### Work required
Which of the lines below include the word "rewrite"? Pull each one out.

### Task data
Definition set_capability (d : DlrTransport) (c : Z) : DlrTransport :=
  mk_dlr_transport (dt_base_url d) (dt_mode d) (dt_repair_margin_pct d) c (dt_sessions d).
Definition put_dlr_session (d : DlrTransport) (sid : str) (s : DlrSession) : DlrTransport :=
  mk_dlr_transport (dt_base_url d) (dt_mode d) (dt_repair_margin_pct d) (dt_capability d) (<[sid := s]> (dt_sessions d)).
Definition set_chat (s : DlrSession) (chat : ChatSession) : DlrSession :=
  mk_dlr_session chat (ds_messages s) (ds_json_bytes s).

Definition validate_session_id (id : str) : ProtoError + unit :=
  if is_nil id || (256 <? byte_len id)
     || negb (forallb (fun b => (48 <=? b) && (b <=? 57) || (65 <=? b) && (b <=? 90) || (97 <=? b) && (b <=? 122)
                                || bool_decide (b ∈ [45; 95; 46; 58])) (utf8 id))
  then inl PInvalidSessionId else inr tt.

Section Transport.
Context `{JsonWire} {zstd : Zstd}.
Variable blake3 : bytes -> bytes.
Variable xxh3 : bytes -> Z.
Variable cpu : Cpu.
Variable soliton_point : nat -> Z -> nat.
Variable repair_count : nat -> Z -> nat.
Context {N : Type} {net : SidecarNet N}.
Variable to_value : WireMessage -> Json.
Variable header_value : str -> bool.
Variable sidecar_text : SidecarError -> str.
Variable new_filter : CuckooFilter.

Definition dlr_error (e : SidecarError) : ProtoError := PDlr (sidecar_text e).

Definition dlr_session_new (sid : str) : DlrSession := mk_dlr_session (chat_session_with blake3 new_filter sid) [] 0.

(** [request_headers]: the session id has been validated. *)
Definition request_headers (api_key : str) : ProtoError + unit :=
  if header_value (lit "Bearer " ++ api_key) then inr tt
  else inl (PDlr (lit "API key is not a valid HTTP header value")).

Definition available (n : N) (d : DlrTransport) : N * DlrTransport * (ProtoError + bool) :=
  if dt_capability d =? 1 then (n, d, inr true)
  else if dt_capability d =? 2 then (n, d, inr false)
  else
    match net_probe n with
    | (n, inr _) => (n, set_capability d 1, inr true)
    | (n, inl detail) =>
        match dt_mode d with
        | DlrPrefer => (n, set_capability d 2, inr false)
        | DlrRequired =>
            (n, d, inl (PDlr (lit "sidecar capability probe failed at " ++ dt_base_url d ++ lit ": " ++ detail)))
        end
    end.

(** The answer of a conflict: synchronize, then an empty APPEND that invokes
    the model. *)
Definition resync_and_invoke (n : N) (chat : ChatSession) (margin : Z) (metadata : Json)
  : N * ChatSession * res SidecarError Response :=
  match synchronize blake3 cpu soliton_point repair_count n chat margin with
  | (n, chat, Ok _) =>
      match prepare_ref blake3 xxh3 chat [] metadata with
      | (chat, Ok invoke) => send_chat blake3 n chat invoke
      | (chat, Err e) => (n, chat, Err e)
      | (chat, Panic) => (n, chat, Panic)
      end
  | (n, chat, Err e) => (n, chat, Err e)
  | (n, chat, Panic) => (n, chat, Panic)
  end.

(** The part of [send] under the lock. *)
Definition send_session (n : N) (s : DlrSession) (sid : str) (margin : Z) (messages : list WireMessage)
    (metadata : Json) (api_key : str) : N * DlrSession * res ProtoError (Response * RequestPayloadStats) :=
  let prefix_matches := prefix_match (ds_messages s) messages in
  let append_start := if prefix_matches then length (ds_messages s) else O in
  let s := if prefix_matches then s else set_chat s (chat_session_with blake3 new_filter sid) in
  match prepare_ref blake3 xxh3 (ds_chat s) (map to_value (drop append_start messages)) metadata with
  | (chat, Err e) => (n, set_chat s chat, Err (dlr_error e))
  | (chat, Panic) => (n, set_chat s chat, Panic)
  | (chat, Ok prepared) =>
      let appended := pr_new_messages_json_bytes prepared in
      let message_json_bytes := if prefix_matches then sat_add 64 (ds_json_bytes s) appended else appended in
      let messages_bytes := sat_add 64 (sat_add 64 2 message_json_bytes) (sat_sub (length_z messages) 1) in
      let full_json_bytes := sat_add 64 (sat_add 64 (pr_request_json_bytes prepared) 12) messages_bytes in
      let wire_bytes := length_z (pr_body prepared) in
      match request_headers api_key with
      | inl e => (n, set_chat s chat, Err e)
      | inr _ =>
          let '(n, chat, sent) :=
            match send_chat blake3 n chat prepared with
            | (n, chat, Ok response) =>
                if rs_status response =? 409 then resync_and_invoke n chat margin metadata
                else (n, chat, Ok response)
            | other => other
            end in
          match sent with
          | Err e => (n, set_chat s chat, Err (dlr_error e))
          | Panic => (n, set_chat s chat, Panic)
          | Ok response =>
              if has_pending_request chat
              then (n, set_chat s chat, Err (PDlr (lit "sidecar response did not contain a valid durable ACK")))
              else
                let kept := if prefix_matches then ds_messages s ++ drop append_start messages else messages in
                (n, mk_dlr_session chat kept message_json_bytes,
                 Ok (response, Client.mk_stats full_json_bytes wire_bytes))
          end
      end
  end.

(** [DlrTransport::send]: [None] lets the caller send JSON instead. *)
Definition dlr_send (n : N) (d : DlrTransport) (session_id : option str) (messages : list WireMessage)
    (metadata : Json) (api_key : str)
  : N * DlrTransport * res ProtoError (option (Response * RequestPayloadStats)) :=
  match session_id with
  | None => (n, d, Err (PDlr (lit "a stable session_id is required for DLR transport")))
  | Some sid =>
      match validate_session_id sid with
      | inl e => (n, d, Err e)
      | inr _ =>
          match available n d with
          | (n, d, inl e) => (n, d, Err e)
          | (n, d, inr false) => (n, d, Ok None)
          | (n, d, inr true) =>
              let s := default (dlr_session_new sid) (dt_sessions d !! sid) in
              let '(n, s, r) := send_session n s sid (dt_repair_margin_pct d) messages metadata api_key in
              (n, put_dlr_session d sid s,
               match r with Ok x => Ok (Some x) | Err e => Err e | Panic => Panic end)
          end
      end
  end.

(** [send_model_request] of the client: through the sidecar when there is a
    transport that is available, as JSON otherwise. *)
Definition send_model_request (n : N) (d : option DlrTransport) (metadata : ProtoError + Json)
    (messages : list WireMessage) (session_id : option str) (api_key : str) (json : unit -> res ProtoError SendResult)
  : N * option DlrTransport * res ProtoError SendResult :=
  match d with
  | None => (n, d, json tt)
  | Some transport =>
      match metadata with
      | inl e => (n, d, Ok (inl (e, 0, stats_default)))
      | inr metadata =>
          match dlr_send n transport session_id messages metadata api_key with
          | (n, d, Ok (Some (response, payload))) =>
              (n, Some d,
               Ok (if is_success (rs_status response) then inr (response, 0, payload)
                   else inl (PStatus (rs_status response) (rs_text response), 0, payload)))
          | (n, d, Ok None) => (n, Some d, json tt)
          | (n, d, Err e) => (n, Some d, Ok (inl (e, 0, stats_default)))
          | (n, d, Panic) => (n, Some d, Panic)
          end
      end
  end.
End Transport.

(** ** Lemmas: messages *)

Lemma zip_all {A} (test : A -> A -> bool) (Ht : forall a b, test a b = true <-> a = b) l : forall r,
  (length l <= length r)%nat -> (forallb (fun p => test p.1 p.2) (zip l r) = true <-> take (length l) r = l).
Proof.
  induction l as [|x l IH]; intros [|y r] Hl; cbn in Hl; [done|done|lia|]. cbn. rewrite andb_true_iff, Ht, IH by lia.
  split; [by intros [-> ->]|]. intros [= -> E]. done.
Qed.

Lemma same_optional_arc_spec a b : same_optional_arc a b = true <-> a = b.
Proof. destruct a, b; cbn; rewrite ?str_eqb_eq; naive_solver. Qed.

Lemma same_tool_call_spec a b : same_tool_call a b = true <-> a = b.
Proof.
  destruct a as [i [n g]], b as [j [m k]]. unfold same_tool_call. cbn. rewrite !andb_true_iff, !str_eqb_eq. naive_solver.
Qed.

### Answer for this exercise
  induction l as [|x l IH]; intros [|y r] Hl; cbn in Hl; [done|done|lia|]. cbn. rewrite andb_true_iff, Ht, IH by lia.
Proof. destruct a, b; cbn; rewrite ?str_eqb_eq; naive_solver. Qed.
  destruct a as [i [n g]], b as [j [m k]]. unfold same_tool_call. cbn. rewrite !andb_true_iff, !str_eqb_eq. naive_solver.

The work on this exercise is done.